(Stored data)
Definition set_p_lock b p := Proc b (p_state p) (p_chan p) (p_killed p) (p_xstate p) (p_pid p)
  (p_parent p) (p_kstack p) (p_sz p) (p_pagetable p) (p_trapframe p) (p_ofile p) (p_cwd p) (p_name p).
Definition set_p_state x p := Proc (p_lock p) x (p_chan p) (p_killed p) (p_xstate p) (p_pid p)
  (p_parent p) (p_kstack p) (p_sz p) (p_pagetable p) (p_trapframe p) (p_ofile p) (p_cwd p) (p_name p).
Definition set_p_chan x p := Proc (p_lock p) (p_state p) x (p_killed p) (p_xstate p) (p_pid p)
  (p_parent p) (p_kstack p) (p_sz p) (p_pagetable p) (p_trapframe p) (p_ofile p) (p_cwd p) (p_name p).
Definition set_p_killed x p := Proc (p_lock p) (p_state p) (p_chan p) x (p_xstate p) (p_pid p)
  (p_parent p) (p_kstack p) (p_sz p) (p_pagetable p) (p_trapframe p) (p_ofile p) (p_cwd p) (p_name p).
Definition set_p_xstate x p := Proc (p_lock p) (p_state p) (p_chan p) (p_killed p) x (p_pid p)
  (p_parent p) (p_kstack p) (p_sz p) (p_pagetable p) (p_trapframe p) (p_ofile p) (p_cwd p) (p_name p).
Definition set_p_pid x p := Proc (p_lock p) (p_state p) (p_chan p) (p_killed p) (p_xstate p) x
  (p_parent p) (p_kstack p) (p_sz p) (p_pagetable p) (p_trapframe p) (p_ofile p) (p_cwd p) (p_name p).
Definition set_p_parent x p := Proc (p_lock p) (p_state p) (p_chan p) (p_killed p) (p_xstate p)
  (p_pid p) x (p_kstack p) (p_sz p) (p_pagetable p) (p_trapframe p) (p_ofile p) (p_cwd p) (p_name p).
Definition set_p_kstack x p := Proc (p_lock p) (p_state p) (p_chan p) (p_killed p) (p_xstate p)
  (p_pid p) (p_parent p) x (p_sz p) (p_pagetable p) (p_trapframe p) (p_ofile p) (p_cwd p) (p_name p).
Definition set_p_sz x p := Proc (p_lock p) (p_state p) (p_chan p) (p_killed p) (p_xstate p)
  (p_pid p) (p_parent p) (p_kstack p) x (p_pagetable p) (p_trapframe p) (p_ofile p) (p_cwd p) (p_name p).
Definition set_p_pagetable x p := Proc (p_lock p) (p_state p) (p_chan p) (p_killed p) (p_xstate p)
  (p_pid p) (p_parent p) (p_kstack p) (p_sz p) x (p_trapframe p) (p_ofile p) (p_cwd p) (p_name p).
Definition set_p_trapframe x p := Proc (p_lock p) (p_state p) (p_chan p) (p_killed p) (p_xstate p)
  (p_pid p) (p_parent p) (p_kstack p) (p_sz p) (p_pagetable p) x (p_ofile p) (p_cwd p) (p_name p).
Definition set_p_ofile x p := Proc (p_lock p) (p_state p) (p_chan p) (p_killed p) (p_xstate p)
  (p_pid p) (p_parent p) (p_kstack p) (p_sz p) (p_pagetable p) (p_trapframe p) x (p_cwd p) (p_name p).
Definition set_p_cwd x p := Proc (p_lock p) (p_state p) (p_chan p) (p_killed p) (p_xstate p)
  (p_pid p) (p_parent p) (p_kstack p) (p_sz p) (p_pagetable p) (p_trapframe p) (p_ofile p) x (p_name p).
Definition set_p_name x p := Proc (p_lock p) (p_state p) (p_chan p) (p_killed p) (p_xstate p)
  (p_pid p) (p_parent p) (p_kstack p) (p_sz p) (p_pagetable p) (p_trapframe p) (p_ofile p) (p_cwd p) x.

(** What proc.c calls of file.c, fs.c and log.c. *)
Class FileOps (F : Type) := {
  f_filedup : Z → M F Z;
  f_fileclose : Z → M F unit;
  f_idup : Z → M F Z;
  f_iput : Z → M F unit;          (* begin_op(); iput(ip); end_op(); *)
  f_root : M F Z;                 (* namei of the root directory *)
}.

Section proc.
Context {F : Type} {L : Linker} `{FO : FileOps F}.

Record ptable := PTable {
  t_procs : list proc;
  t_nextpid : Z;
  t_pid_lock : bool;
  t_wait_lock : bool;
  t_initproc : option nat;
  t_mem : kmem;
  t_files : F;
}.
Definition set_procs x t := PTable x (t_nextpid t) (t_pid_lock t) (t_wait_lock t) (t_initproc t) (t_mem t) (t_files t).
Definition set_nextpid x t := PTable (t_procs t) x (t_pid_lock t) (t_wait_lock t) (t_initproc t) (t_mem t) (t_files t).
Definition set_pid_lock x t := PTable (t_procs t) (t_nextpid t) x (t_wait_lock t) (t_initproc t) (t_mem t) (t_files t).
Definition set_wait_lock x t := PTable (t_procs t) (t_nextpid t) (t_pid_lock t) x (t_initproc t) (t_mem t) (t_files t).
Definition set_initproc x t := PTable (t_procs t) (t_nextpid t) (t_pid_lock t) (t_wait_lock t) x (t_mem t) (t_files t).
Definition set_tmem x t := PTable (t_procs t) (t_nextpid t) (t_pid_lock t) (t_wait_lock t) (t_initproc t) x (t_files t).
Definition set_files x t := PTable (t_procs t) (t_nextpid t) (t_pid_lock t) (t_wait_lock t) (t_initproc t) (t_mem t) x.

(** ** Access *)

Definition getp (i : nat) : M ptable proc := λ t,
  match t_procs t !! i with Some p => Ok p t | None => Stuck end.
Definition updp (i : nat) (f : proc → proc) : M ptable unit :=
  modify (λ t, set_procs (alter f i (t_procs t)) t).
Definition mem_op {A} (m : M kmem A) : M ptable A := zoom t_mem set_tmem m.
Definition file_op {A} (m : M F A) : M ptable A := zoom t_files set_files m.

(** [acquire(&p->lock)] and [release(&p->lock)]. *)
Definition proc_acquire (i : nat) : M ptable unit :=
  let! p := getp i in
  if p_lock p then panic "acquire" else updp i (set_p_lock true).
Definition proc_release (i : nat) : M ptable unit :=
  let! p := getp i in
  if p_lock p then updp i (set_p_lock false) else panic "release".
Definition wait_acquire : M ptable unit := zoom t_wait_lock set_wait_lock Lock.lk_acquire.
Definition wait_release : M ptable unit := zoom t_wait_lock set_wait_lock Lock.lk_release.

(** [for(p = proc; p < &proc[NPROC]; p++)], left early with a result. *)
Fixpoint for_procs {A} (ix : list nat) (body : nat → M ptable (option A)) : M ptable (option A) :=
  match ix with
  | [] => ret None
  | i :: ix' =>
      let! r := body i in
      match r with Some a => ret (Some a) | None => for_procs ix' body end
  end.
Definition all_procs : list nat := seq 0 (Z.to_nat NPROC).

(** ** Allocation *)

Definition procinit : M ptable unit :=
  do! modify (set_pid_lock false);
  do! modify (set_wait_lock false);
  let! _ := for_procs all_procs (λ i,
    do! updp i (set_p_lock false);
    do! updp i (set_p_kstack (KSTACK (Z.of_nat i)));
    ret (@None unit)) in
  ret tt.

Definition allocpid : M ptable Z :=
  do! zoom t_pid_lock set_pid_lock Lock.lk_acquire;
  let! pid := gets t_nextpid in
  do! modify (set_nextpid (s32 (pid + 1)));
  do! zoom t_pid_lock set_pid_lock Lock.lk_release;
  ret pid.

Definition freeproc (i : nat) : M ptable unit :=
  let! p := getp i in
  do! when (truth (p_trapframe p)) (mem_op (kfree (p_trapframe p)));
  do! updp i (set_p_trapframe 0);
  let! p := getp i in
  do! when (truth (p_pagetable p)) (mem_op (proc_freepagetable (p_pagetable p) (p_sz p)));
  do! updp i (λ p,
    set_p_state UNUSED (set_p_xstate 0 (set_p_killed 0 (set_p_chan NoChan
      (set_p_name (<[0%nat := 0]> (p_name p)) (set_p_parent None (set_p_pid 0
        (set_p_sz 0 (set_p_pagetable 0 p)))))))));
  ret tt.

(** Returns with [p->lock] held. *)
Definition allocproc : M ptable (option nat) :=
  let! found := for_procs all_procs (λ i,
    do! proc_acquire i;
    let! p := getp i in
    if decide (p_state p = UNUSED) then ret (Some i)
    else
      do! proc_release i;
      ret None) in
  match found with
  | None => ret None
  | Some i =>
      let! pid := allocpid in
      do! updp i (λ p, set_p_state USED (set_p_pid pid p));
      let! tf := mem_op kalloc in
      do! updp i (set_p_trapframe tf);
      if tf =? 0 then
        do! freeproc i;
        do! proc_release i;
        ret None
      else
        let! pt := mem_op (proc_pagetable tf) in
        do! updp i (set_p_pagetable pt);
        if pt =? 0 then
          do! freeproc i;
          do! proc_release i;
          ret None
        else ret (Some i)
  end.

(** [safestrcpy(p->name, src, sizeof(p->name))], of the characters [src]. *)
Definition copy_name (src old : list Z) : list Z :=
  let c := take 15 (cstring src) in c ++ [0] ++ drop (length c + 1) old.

---

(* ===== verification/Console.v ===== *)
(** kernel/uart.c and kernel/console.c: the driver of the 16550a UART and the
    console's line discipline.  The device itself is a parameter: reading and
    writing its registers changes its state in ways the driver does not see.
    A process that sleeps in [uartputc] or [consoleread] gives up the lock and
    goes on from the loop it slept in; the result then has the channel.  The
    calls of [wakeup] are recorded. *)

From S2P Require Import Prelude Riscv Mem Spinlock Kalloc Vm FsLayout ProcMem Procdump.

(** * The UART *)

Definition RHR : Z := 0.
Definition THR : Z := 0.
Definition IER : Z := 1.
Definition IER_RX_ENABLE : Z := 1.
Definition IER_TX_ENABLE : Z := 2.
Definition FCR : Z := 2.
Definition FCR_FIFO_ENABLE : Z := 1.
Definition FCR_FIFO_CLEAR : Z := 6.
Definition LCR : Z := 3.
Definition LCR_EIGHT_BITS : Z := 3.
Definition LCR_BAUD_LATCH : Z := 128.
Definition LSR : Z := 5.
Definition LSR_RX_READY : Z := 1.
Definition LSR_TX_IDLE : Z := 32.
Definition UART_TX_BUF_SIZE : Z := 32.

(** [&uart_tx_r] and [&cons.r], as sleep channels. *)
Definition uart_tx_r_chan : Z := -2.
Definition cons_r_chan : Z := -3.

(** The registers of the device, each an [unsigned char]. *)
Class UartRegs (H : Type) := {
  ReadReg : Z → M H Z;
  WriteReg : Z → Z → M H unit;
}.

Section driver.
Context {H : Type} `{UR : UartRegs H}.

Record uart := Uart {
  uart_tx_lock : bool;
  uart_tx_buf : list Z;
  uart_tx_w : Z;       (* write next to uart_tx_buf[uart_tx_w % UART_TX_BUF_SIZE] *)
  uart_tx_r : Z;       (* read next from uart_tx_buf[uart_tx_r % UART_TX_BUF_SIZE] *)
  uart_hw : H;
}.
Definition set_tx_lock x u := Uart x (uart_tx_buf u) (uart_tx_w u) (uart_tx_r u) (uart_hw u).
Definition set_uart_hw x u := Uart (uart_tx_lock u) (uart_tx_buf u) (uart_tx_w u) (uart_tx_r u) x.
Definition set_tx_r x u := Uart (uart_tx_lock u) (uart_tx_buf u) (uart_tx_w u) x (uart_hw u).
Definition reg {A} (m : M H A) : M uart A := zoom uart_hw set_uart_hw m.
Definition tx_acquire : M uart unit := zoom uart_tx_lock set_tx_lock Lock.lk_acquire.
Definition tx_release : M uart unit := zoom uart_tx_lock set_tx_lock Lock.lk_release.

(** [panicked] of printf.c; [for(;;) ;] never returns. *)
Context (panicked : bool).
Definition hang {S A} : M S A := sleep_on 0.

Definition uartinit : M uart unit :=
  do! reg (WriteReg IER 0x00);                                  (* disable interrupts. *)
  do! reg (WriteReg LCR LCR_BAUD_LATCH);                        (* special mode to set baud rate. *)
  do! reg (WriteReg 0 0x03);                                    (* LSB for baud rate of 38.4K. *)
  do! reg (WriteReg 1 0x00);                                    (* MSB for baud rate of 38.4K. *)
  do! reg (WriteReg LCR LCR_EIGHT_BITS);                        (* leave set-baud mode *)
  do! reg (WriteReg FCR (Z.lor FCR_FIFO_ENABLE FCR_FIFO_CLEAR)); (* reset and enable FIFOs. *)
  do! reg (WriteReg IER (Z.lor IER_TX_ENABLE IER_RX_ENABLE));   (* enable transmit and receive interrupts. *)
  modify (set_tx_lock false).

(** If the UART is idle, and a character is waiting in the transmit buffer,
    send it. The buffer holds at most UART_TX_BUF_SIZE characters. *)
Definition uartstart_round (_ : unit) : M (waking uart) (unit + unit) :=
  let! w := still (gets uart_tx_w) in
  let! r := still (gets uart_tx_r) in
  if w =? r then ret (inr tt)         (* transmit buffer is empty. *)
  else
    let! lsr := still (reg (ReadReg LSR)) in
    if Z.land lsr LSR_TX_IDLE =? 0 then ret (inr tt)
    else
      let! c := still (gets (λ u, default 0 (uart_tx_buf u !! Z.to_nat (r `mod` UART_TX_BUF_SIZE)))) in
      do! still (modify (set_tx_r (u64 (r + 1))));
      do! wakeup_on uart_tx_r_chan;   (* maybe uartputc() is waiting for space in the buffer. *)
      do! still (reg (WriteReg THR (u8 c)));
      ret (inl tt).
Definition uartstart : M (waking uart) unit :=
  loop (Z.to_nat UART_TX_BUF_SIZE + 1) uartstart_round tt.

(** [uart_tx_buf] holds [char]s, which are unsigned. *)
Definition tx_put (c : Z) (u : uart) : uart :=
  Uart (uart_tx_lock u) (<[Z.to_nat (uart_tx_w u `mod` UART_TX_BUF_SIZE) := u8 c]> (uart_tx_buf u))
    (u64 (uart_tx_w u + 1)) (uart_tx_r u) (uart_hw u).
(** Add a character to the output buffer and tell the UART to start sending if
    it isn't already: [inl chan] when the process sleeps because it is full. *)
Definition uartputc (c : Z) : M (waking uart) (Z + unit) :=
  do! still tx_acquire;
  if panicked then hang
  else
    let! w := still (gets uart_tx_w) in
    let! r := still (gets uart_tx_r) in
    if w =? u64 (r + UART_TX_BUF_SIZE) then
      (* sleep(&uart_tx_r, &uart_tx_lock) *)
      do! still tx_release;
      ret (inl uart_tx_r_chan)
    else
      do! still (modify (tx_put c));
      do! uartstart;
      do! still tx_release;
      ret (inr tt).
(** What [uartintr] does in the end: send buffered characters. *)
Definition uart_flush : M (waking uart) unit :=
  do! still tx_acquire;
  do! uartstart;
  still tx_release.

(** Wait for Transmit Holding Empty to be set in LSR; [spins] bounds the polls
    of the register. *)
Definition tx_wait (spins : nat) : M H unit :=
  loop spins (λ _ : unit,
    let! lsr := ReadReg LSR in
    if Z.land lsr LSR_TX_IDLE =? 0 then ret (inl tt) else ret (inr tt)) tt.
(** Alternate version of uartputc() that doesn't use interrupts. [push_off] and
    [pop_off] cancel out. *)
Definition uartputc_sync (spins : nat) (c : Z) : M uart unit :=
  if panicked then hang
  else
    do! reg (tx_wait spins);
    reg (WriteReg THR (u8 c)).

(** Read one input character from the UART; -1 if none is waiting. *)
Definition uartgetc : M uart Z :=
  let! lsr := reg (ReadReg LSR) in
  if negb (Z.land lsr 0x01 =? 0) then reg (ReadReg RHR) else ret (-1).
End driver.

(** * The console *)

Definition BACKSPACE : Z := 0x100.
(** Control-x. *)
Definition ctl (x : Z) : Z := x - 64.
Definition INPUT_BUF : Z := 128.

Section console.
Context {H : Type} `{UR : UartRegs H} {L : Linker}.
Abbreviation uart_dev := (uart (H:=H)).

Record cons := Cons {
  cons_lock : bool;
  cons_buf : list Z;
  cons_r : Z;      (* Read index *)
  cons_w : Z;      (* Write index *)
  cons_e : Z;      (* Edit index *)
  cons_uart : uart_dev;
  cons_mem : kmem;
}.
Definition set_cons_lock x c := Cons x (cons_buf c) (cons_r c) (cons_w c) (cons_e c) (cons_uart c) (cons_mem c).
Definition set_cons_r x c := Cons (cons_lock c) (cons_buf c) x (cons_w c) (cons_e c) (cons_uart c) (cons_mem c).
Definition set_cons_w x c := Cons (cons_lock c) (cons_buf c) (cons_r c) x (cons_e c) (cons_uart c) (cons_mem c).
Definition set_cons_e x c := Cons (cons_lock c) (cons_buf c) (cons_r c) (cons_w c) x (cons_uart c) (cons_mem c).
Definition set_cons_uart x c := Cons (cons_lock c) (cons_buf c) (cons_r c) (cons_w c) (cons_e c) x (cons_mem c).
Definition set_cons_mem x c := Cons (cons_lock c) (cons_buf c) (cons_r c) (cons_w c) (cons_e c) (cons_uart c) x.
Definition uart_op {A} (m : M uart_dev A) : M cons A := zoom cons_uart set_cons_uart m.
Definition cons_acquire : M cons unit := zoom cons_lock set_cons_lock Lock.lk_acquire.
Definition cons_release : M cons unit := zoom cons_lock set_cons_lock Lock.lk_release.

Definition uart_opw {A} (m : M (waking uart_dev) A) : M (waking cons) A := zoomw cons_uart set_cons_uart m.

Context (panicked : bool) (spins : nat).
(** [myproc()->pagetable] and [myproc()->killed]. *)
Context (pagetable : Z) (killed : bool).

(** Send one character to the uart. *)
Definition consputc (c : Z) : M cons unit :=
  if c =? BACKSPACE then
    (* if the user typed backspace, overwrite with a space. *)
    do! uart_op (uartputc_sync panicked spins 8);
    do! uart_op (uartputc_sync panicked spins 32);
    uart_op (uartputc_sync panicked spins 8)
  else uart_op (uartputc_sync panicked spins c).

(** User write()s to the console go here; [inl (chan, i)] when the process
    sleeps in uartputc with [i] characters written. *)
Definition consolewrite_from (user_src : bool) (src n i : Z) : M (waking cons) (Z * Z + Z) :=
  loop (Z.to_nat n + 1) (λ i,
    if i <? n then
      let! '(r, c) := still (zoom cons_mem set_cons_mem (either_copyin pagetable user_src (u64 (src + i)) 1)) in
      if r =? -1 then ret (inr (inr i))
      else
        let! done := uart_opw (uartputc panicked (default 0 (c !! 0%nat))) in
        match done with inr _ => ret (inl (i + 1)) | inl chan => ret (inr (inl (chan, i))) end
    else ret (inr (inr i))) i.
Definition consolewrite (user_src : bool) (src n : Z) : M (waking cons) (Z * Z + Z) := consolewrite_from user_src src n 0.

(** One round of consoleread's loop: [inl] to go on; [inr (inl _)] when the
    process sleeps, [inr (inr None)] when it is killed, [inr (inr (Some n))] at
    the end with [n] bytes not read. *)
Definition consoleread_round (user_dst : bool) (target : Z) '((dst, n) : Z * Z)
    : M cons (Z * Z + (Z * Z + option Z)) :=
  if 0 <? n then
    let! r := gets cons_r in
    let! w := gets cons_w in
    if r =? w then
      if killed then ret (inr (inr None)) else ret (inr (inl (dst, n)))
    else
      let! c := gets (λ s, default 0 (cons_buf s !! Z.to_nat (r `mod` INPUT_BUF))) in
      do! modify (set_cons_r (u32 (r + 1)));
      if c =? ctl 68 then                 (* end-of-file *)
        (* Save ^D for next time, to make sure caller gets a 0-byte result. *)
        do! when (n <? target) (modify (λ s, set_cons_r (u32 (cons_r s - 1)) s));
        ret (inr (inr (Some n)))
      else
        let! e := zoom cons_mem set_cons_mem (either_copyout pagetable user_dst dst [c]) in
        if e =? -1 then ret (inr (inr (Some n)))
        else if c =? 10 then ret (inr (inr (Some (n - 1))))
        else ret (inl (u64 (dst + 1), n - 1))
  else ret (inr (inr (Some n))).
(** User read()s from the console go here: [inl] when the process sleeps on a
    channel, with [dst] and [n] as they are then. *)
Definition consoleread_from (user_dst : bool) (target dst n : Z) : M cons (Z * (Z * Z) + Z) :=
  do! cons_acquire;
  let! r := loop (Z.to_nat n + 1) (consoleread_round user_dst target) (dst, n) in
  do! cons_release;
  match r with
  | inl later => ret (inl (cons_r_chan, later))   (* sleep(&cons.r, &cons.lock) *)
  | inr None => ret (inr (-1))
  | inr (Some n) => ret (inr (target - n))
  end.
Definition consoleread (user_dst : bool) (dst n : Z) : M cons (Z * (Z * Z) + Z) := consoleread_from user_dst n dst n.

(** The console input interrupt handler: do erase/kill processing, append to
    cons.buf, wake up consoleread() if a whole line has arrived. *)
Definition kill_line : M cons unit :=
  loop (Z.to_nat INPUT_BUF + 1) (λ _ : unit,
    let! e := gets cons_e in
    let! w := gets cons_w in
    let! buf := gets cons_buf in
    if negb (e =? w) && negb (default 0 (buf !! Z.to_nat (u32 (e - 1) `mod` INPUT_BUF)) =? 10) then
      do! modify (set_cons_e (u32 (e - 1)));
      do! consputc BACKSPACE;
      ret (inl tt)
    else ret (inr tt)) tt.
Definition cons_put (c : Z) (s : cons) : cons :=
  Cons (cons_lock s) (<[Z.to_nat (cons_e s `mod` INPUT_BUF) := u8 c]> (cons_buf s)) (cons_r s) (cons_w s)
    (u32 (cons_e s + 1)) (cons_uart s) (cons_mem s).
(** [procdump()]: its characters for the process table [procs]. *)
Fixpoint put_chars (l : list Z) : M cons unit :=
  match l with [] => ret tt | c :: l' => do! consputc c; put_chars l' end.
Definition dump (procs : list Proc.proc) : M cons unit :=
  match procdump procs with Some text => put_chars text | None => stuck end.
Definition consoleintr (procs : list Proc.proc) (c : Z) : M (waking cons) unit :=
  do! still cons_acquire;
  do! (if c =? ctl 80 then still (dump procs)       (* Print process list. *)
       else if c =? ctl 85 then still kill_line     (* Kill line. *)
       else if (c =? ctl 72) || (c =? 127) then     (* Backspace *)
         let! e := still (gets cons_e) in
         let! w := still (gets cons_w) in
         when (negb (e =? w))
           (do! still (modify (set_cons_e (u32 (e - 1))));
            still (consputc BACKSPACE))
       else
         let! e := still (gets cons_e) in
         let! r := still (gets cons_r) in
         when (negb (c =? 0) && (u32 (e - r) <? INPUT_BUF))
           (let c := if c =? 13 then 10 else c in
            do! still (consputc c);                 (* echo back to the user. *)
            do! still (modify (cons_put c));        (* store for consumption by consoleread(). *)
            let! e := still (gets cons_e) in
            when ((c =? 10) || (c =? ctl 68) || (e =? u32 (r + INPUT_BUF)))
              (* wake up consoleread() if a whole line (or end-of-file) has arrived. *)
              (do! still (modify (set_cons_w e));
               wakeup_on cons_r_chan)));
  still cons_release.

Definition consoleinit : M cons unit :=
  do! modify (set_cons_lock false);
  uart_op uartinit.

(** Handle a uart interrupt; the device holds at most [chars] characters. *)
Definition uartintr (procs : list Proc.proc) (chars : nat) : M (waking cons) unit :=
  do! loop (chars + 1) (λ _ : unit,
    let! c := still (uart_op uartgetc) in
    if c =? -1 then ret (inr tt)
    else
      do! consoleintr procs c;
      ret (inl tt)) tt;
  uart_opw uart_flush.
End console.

▶ _Task_
Go through the data above and copy each line that holds the word "FileOps".

▶ _Solution to the problem_
Class FileOps (F : Type) := {
Context {F : Type} {L : Linker} `{FO : FileOps F}.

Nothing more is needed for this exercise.